[Records from a dataset]
--------------------------------------------------

(** * boringcode.dev: the install-prompt controller and the repository browser

  A shallow embedding of the two client components of the site:
  - [PWAInstall] (the "add to home screen" banner), and
  - [GitHubOrg] (the organisation repository list),
  together with the properties of their behaviour.

  React state is a record of the three [useState] cells; an event handler
  is a computation over the component's world (state cells, [localStorage],
  the console, the listeners registered on [window]) that either completes
  normally or throws.  State written before a throw stays written: a
  [setState] that ran is not rolled back by a later exception. *)

From stdpp Require Import gmap strings list sorting.
From Stdlib Require Import ZArith.

Local Open Scope string_scope.

(** ** The JavaScript host *)

Module JS.

(** A thrown value: an [Error] object (with its name and message) or any
    other value. *)
Inductive Thrown :=
| ErrorObject (name message : string)
| OtherValue (shown : string).

(** How a statement ends. *)
Inductive Completion (A : Type) :=
| Normal (a : A)
| Throw (e : Thrown).
Arguments Normal {A} a.
Arguments Throw {A} e.

(** How a promise settles. *)
Inductive Settled (A : Type) :=
| Fulfilled (a : A)
| Rejected (e : Thrown).
Arguments Fulfilled {A} a.
Arguments Rejected {A} e.

(** A computation over a store [S] that completes normally or throws; what
    it wrote to the store before throwing stays written. *)
Definition Eff (S A : Type) : Type := S → Completion A * S.

#[global] Instance Eff_ret {S} : MRet (Eff S) := λ A a w, (Normal a, w).

#[global] Instance Eff_bind {S} : MBind (Eff S) := λ A B k m w,
  match m w with
  | (Normal a, w') => k a w'
  | (Throw e, w') => (Throw e, w')
  end.

Definition throw {S A} (e : Thrown) : Eff S A := λ w, (Throw e, w).

Definition try_catch {S A} (body : Eff S A) (handler : Thrown → Eff S A) : Eff S A :=
  λ w, match body w with
       | (Normal a, w') => (Normal a, w')
       | (Throw e, w') => handler e w'
       end.

Definition try_finally {S A} (body : Eff S A) (finalizer : Eff S unit) : Eff S A :=
  λ w, match body w with
       | (c, w') =>
           match finalizer w' with
           | (Normal _, w'') => (c, w'')
           | (Throw e, w'') => (Throw e, w'')
           end
       end.

(** [await p] for a promise that settles as [p]. *)
Definition await {S A} (p : Settled A) : Eff S A :=
  λ w, match p with
       | Fulfilled a => (Normal a, w)
       | Rejected e => (Throw e, w)
       end.

(** [!v] for [v : string | null]: null and the empty string are falsy. *)
Definition falsy (v : option string) : bool :=
  match v with
  | None => true
  | Some "" => true
  | Some _ => false
  end.

(** [s.includes(sub)]: [sub] occurs in [s] at some position. *)
Fixpoint includes (s sub : string) : bool :=
  String.prefix sub s ||
  match s with
  | EmptyString => false
  | String _ s' => includes s' sub
  end.

(** [sub] is a substring of [s]. *)
Definition isSubstring (sub s : string) : Prop :=
  ∃ pre post, s = pre ++ sub ++ post.

(** *** Web Storage *)

(** Whether the store can be used: a store over quota throws on every
    write, a store the user agent denies access to throws on every use. *)
Inductive StorageHealth := Healthy | QuotaExceeded | AccessDenied.

Record Storage := {
  items : gmap string string;
  health : StorageHealth
}.

Definition QuotaExceededError : Thrown :=
  ErrorObject "QuotaExceededError" "The quota has been exceeded.".
Definition SecurityError : Thrown :=
  ErrorObject "SecurityError" "The operation is insecure.".

Definition getItem (key : string) (st : Storage) : Completion (option string) :=
  match health st with
  | AccessDenied => Throw SecurityError
  | _ => Normal (items st !! key)
  end.

Definition setItem (key value : string) (st : Storage) : Completion unit * Storage :=
  match health st with
  | Healthy => (Normal tt, {| items := <[key := value]> (items st); health := health st |})
  | QuotaExceeded => (Throw QuotaExceededError, st)
  | AccessDenied => (Throw SecurityError, st)
  end.

(** [Array.prototype.sort(compareFn)] is a stable sort: the result is in
    the order of [compareFn], and elements that compare equal keep the order
    they had.  [a] may stand before [b] when [compareFn(a, b) <= 0]. *)
Definition sortsBefore {A} (compareFn : A → A → Z) : relation A :=
  λ a b, (compareFn a b ≤ 0)%Z.

#[global] Instance sortsBefore_dec {A} (compareFn : A → A → Z) a b :
  Decision (sortsBefore compareFn a b).
Proof. unfold sortsBefore. apply _. Defined.

(** [x] goes in front of the first element it may stand before, so it
    passes only elements that must come first. *)
Fixpoint insertSorted {A} (compareFn : A → A → Z) (x : A) (l : list A) : list A :=
  match l with
  | [] => [x]
  | y :: l' =>
      if decide (sortsBefore compareFn x y) then x :: y :: l'
      else y :: insertSorted compareFn x l'
  end.

(** The elements are inserted from the last to the first, each in front of
    the later elements it ties with. *)
Definition sort {A} (compareFn : A → A → Z) (l : list A) : list A :=
  foldr (insertSorted compareFn) [] l.

End JS.

Import JS.

(** ** The install-prompt component *)

Module PWAInstall.

Inductive Outcome := accepted | dismissed.

Record UserChoice := {
  outcome : Outcome;
  platform : string
}.

(** The event handed over by the platform.  [prompt] and [userChoice] are
    the way the two promises of the handle settle once they are awaited;
    [defaultPrevented] is the flag [preventDefault()] sets. *)
Record BeforeInstallPromptEvent := {
  platforms : list string;
  userChoice : Settled UserChoice;
  prompt : Settled unit;
  defaultPrevented : bool
}.

Definition preventDefault (e : BeforeInstallPromptEvent) : BeforeInstallPromptEvent :=
  {| platforms := platforms e; userChoice := userChoice e;
     prompt := prompt e; defaultPrevented := true |}.

(** The three [useState] cells. *)
Record ComponentState := {
  deferredPrompt : option BeforeInstallPromptEvent;
  showInstallBanner : bool;
  isInstalled : bool
}.

Definition initialState : ComponentState :=
  {| deferredPrompt := None; showInstallBanner := false; isInstalled := false |}.

Inductive Listener := LhandleBeforeInstallPrompt | LhandleAppInstalled.

#[global] Instance Listener_eq_dec : EqDecision Listener.
Proof. solve_decision. Defined.

Record ConsoleEntry := {
  label : string;
  logged : Thrown
}.

(** Everything a handler of the component can read or write. *)
Record World := {
  hooks : ComponentState;
  localStorage : Storage;
  console : list ConsoleEntry;
  listeners : list (string * Listener);
  nativePrompts : nat
}.

(** *** Handler computations *)

Abbreviation M := (Eff World).

Definition modify_hooks (f : ComponentState → ComponentState) : M unit :=
  λ w, (Normal tt,
        {| hooks := f (hooks w); localStorage := localStorage w;
           console := console w; listeners := listeners w;
           nativePrompts := nativePrompts w |}).

Definition setDeferredPrompt (v : option BeforeInstallPromptEvent) : M unit :=
  modify_hooks (λ s, {| deferredPrompt := v;
                        showInstallBanner := showInstallBanner s;
                        isInstalled := isInstalled s |}).

Definition setShowInstallBanner (v : bool) : M unit :=
  modify_hooks (λ s, {| deferredPrompt := deferredPrompt s;
                        showInstallBanner := v;
                        isInstalled := isInstalled s |}).

Definition setIsInstalled (v : bool) : M unit :=
  modify_hooks (λ s, {| deferredPrompt := deferredPrompt s;
                        showInstallBanner := showInstallBanner s;
                        isInstalled := v |}).

Definition read_deferredPrompt : M (option BeforeInstallPromptEvent) :=
  λ w, (Normal (deferredPrompt (hooks w)), w).

Definition localStorage_getItem (key : string) : M (option string) :=
  λ w, (getItem key (localStorage w), w).

Definition localStorage_setItem (key value : string) : M unit :=
  λ w, let '(c, st) := setItem key value (localStorage w) in
       (c, {| hooks := hooks w; localStorage := st;
              console := console w; listeners := listeners w;
              nativePrompts := nativePrompts w |}).

Definition console_error (lbl : string) (e : Thrown) : M unit :=
  λ w, (Normal tt,
        {| hooks := hooks w; localStorage := localStorage w;
           console := console w ++ [{| label := lbl; logged := e |}];
           listeners := listeners w;
           nativePrompts := nativePrompts w |}).

(** [deferredPrompt.prompt()]: asks the platform for its native install
    dialogue and hands back the promise of the handle. *)
Definition call_prompt (h : BeforeInstallPromptEvent) : M (Settled unit) :=
  λ w, (Normal (prompt h),
        {| hooks := hooks w; localStorage := localStorage w;
           console := console w; listeners := listeners w;
           nativePrompts := S (nativePrompts w) |}).

Definition addEventListener (type : string) (l : Listener) : M unit :=
  λ w, (Normal tt,
        {| hooks := hooks w; localStorage := localStorage w;
           console := console w;
           listeners := if decide ((type, l) ∈ listeners w) then listeners w
                        else listeners w ++ [(type, l)];
           nativePrompts := nativePrompts w |}).

Definition removeEventListener (type : string) (l : Listener) : M unit :=
  λ w, (Normal tt,
        {| hooks := hooks w; localStorage := localStorage w;
           console := console w;
           listeners := filter (λ r, r ≠ (type, l)) (listeners w);
           nativePrompts := nativePrompts w |}).

(** *** The handlers of the component *)

Definition dismissedKey : string := "pwa-install-dismissed".

Definition handleBeforeInstallPrompt (e : BeforeInstallPromptEvent) : M unit :=
  let e := preventDefault e in
  setDeferredPrompt (Some e) ;;
  dismissed ← localStorage_getItem dismissedKey;
  if falsy dismissed then setShowInstallBanner true else mret tt.

Definition handleAppInstalled : M unit :=
  setIsInstalled true ;;
  setShowInstallBanner false ;;
  setDeferredPrompt None.

(** The [try]/[catch] statement of [handleInstallClick], for the handle
    [h] the call read from its state cell. *)
Definition handleInstallClick_try (h : BeforeInstallPromptEvent) : M unit :=
  try_catch
    (p ← call_prompt h;
     await p ;;
     choice ← await (userChoice h);
     (match outcome choice with
      | accepted => setShowInstallBanner false
      | dismissed => mret tt
      end) ;;
     setDeferredPrompt None)
    (λ error, console_error "Error during PWA installation:" error).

--------------------------------------------------

» Exercise objective:
Repeat only what lies between the first line of the data and the line containing "is a computation", both of those lines included, exactly as it stands.

» Solution for this exercise:
(** * boringcode.dev: the install-prompt controller and the repository browser

  A shallow embedding of the two client components of the site:
  - [PWAInstall] (the "add to home screen" banner), and
  - [GitHubOrg] (the organisation repository list),
  together with the properties of their behaviour.

  React state is a record of the three [useState] cells; an event handler
  is a computation over the component's world (state cells, [localStorage],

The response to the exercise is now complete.